The researchers propose that this technique establishes antegrade systemic and cerebral blood flow. This mechanism improves perfusion to distal organs while simultaneously lowering the incidence of retrograde cerebral embolization compared to the femoral approach.
The procedure utilizes a standard median sternotomy. This surgical approach allows access to the vessel without requiring a secondary incision, thereby avoiding the complications associated with additional surgical sites.
The authors state that excessive calcification of the vessel wall or acute dissection involving the innominate artery itself are absolute contraindications. These conditions prevent safe placement of the cannula.
This vessel serves as the primary perfusion conduit for cardiopulmonary bypass. It replaces the ascending aorta or femoral artery when those sites are compromised by aneurysm, dissection, or severe calcification.
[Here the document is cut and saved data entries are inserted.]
(** ** Exceptions *)

(** The exceptions that occur, with their place in Python's hierarchy:
    [CancelledError] (raised into a coroutine that awaits when its task is
    cancelled) and [KeyboardInterrupt] derive from [BaseException] only.
    [MissingGreenlet] is what the async session raises when a plain
    attribute read would need a round trip to the database. *)
Inductive exn :=
| TypeError (msg : string)
| IntegrityError (msg : string)
| DataError (msg : string)
| OperationalError (msg : string)
| ProgrammingError (msg : string)
| CompileError (msg : string)
| InvalidRequestError (msg : string)
| MissingGreenlet (msg : string)
| CancelledError
| KeyboardInterrupt.

(** [isinstance(e, Exception)] *)
Definition is_Exception (e : exn) : bool :=
  match e with
  | CancelledError | KeyboardInterrupt => false
  | _ => true
  end.

(** [str(e)], what [print(e)] writes. *)
Definition str (e : exn) : string :=
  match e with
  | TypeError m | IntegrityError m | DataError m | OperationalError m
  | ProgrammingError m | CompileError m | InvalidRequestError m
  | MissingGreenlet m => m
  | CancelledError | KeyboardInterrupt => ""
  end.

(** ** Queries *)

(** A column object such as [User.name]: it knows its class. *)
Definition column : Type := entity_class * string.

Inductive projection :=
| Entity (cls : entity_class)          (* select(cls) *)
| Columns (cols : list column)         (* select( *columns ) *)
| CountStar.                           (* select(func.count()) *)

Inductive statement :=
| SELECT (what : projection)
| UPDATE (cls : entity_class)
| DELETE (cls : entity_class).

(** A query object, built up by the generative methods below. *)
Record query := {
  q_statement : statement;
  q_from : option entity_class;
  q_where : list criteria;
  q_values : attrs;
  q_options : list string;
  q_execution_options : list (string * string);
}.

Definition new_query (st : statement) : query :=
  {| q_statement := st; q_from := None; q_where := [];
     q_values := ∅; q_options := []; q_execution_options := [] |}.

Definition select (cls : entity_class) : query := new_query (SELECT (Entity cls)).
Definition select_columns (cols : list column) : query :=
  new_query (SELECT (Columns cols)).
Definition select_count : query := new_query (SELECT CountStar).
Definition sqlalchemy_update (cls : entity_class) : query := new_query (UPDATE cls).
Definition sqlalchemy_delete (cls : entity_class) : query := new_query (DELETE cls).

Definition select_from (cls : entity_class) (q : query) : query :=
  {| q_statement := q_statement q; q_from := Some cls; q_where := q_where q;
     q_values := q_values q; q_options := q_options q;
     q_execution_options := q_execution_options q |}.

Definition where_ (c : criteria) (q : query) : query :=
  {| q_statement := q_statement q; q_from := q_from q;
     q_where := q_where q ++ [c];
     q_values := q_values q; q_options := q_options q;
     q_execution_options := q_execution_options q |}.

Definition values (kwargs : attrs) (q : query) : query :=
  {| q_statement := q_statement q; q_from := q_from q; q_where := q_where q;
     q_values := kwargs ∪ q_values q; q_options := q_options q;
     q_execution_options := q_execution_options q |}.

(** [query.options(selectinload(relationship))] *)
Definition options_selectinload (relationship : string) (q : query) : query :=
  {| q_statement := q_statement q; q_from := q_from q; q_where := q_where q;
     q_values := q_values q; q_options := q_options q ++ [relationship];
     q_execution_options := q_execution_options q |}.

Definition execution_options (key val : string) (q : query) : query :=
  {| q_statement := q_statement q; q_from := q_from q; q_where := q_where q;
     q_values := q_values q; q_options := q_options q;
     q_execution_options := q_execution_options q ++ [(key, val)] |}.

(** ** Results *)

(** One cell of a result row: a whole entity or a column value. *)
Inductive cell :=
| CEntity (r : row)
| CValue (v : value).

(** The rows of a [Result], in the order the engine produced them. *)
Abbreviation result := (list (list cell)).

(** [Result.scalar()]: the first column of the first row, or [None]. *)
Definition scalar (res : result) : option cell :=
  match res with
  | [] => None
  | r :: _ => head r
  end.

(** [Result.scalars()]: the first column of each row. The async session
    buffers the rows when it executes, so the sequence is a list that is
    read once. *)
Definition scalars (res : result) : list cell :=
  omap head res.

(** [ScalarResult.all()] *)
Definition all_ (xs : list cell) : list cell := xs.

(** ** The session *)

(** An instance of an entity class on the Python heap. [inst_key] is its
    identity in the session: [None] while the instance is transient or
    pending, the primary key once a flush has made it persistent.
    [inst_expired] tells that the session has discarded the attributes it
    had loaded (a rollback does, for every persistent instance): they
    have to be loaded again before they can be read. *)
Record instance := {
  inst_class : entity_class;
  inst_attrs : attrs;
  inst_key : option value;
  inst_expired : bool;
}.

(** A reference to an instance. *)
Abbreviation loc := nat.

(** The state behind [db]: the database and the session's unit of work.
    - [committed]: the durable contents of every table, by table name;
    - [working]: the contents as the open transaction sees them; every
      statement reads and writes these;
    - [sequences]: the next value of each table's primary-key sequence
      (sequences are not transactional);
    - [heap], [pending]: the instances created so far and those staged by
      [db.add] and not yet flushed;
    - [faults]: what the database does to the coming awaited calls, one
      entry a call: [Some e] makes the call raise [e] (a lost connection, a
      constraint the model does not track, a cancellation), [None] lets it
      run; past the end of the list every call runs;
    - [stdout]: the lines printed. *)
Record session := {
  committed : gmap string table;
  working : gmap string table;
  sequences : gmap string Z;
  heap : list instance;
  pending : list loc;
  faults : list (option exn);
  stdout : list string;
}.
(** * Intelligent Engine Maintenance Assistant: the RAG query path

    A shallow embedding of [src/rag_pipeline/pipeline.py] and
    [src/data_processing/embeddings.py], with [src/config.py] as a record of
    settings, and the properties of the query path stated over it.

    Conventions of the embedding.
    - Python [str] is [string]; [len] is [Py.len], an integer.
    - Python [int] is [Z].
    - Python [float] is [Qc], the exact rationals in canonical form: sums,
      quotients and comparisons are the exact ones and [round] is the
      round-half-to-even of the exact value; a decimal literal stands for
      its exact value.  Binary64 representation error, NaN and infinities
      are outside this model; [Binary64] runs the confidence computation on
      doubles for concrete scores.
    - A [dict] with string keys is a [gmap string _]; a dict literal with a
      fixed set of keys is a record.
    - Code that calls a collaborator (the hosted model, the vector index) is
      written in a state-and-exception monad over an explicit world. *)

From Stdlib Require Import ZArith QArith Qcanon Lia.
From Stdlib Require Import Floats.SpecFloat.
From stdpp Require Import base numbers strings gmap list pretty finite.

Local Open Scope Z_scope.

(** ** Python primitives *)

Module Py.

Abbreviation float := Qc (only parsing).

(** The literal of a decimal fraction. *)
Definition lit (q : Q) : float := Q2Qc q.

(** [bool(x)] of a float: zero is falsy. *)
Definition truthy (x : float) : bool := bool_decide (x ≠ Q2Qc 0).

(** [bool(n)] of an int. *)
Definition truthy_int (n : Z) : bool := bool_decide (n ≠ 0).

(** [x or d] where [x] is [None] or a float. *)
Definition or_float (x : option float) (d : float) : float :=
  match x with
  | Some v => if truthy v then v else d
  | None => d
  end.

(** [x or d] where [x] is [None] or an int. *)
Definition or_int (x : option Z) (d : Z) : Z :=
  match x with
  | Some v => if truthy_int v then v else d
  | None => d
  end.

(** [a >= b] and [a > b]. *)
Definition ge (a b : float) : bool := bool_decide (b ≤ a)%Qc.
Definition gt (a b : float) : bool := bool_decide (b < a)%Qc.

(** [max(a, b)]: the first argument is kept unless the second is greater. *)
Definition max (a b : float) : float := if gt b a then b else a.

(** [min(a, b)]: the first argument is kept unless the second is smaller. *)
Definition min (a b : float) : float := if gt a b then b else a.

(** [sum(xs)]: a left fold from [0]. *)
Definition sum (xs : list float) : float := foldl Qcplus (Q2Qc 0) xs.

(** [float(n)] of an int, as done implicitly by [/]. *)
Definition of_int (n : Z) : float := Qc_of_Z n.

(** [round(x, ndigits)] for [ndigits >= 0]: the nearest multiple of
    [10 ** -ndigits], a tie going to the even multiple. *)
Definition round_units (x : float) (ndigits : nat) : Z :=
  let scaled := Qnum (this x) * 10 ^ Z.of_nat ndigits in
  let den := Z.pos (Qden (this x)) in
  let lo := scaled / den in
  let r := scaled mod den in
  if 2 * r <? den then lo
  else if den <? 2 * r then lo + 1
  else if Z.even lo then lo else lo + 1.

Definition round (x : float) (ndigits : nat) : float :=
  Q2Qc (Qmake (round_units x ndigits) (Z.to_pos (10 ^ Z.of_nat ndigits))).

(** [len(s)] of a string. *)
Definition len (s : string) : Z := Z.of_nat (String.length s).

(** [l[i:j]] on a list: an index below zero counts from the end, and both
    ends are cut to the list. *)
Definition slice_index (n i : Z) : Z :=
  if i <? 0 then Z.max 0 (n + i) else Z.min i n.

Definition slice {A} (l : list A) (i j : Z) : list A :=
  let n := Z.of_nat (length l) in
  let a := slice_index n i in
  let b := slice_index n j in
  take (Z.to_nat (b - a)) (drop (Z.to_nat a) l).

(** [range(start, stop, step)] for [step > 0]. *)
Definition range (start stop step : Z) : list Z :=
  (fun j => start + step * Z.of_nat j)
    <$> seq 0 (Z.to_nat ((stop - start + step - 1) / step)).

(** The first [n] characters of [s] (all of [s] when it is shorter). *)
Fixpoint take (n : nat) (s : string) : string :=
  match n, s with
  | O, _ => EmptyString
  | S _, EmptyString => EmptyString
  | S n', String c s' => String c (take n' s')
  end.

(** [s[:n]]: a negative [n] counts from the end. *)
Definition slice_to (s : string) (n : Z) : string :=
  if n <? 0 then take (Z.to_nat (len s + n)) s else take (Z.to_nat n) s.

(** [sep.join(parts)]. *)
Fixpoint join (sep : string) (parts : list string) : string :=
  match parts with
  | [] => EmptyString
  | [p] => p
  | p :: rest => p +:+ sep +:+ join sep rest
  end.

(** The character [\n]. *)
Definition nl : string := String (Ascii.ascii_of_nat 10) EmptyString.

End Py.

(** ** [src/config.py]: the settings the query path reads *)

Record Settings := {
  gemini_model : string;
  embedding_model : string;
  similarity_threshold : Py.float;
  max_context_length : Z
}.

(** The defaults of the [Field] declarations. *)
Definition default_settings : Settings := {|
  gemini_model := "gemini-pro";
  embedding_model := "models/embedding-001";
  similarity_threshold := Py.lit 0.7;
  max_context_length := 4000
|}.

(** ** Data of the query path *)

(** A langchain [Document]. *)
Record Document := {
  page_content : string;
  metadata : gmap string string
}.

(** A search result: [(doc, score)]. *)
Definition Scored : Type := Document * Py.float.

(** One entry of [sources]: the dict built by [_format_sources]. *)
Record SourceInfo := {
  src_id : Z;
  src_content : string;
  src_metadata : gmap string string;
  src_similarity_score : Py.float
}.

(** The dict returned by [query]. *)
Record Response := {
  answer : string;
  sources : list SourceInfo;
  confidence : Py.float
}.

(** ** Exceptions, and the monad of code that talks to collaborators *)

(** Instances of [Exception]; [RetryError] is the one tenacity raises when
    it gives up. *)
Inductive PyException :=
| Exception (message : string)
| RetryError (last : PyException).

Inductive result (A : Type) :=
| Ok (a : A)
| Raise (e : PyException).
Arguments Ok {A} a.
Arguments Raise {A} e.

(** A computation over a world [W]: it returns or raises, and in both cases
    leaves a world behind. *)
Definition M (W A : Type) : Type := W -> result A * W.

Definition ret {W A} (a : A) : M W A := fun w => (Ok a, w).

Definition raise {W A} (e : PyException) : M W A := fun w => (Raise e, w).

Definition bind {W A B} (m : M W A) (k : A -> M W B) : M W B :=
  fun w =>
    match m w with
    | (Ok a, w') => k a w'
    | (Raise e, w') => (Raise e, w')
    end.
The researchers compare this method to femoral arterial cannulation. They note that the innominate approach provides superior cerebral protection and reduced embolic risk compared to the retrograde flow patterns seen with femoral access.
The authors imply that this strategy is the preferred choice for reoperations or cases of porcelain aorta. They suggest that avoiding axillary artery complications, such as brachial plexus injury, makes this a safer surgical option.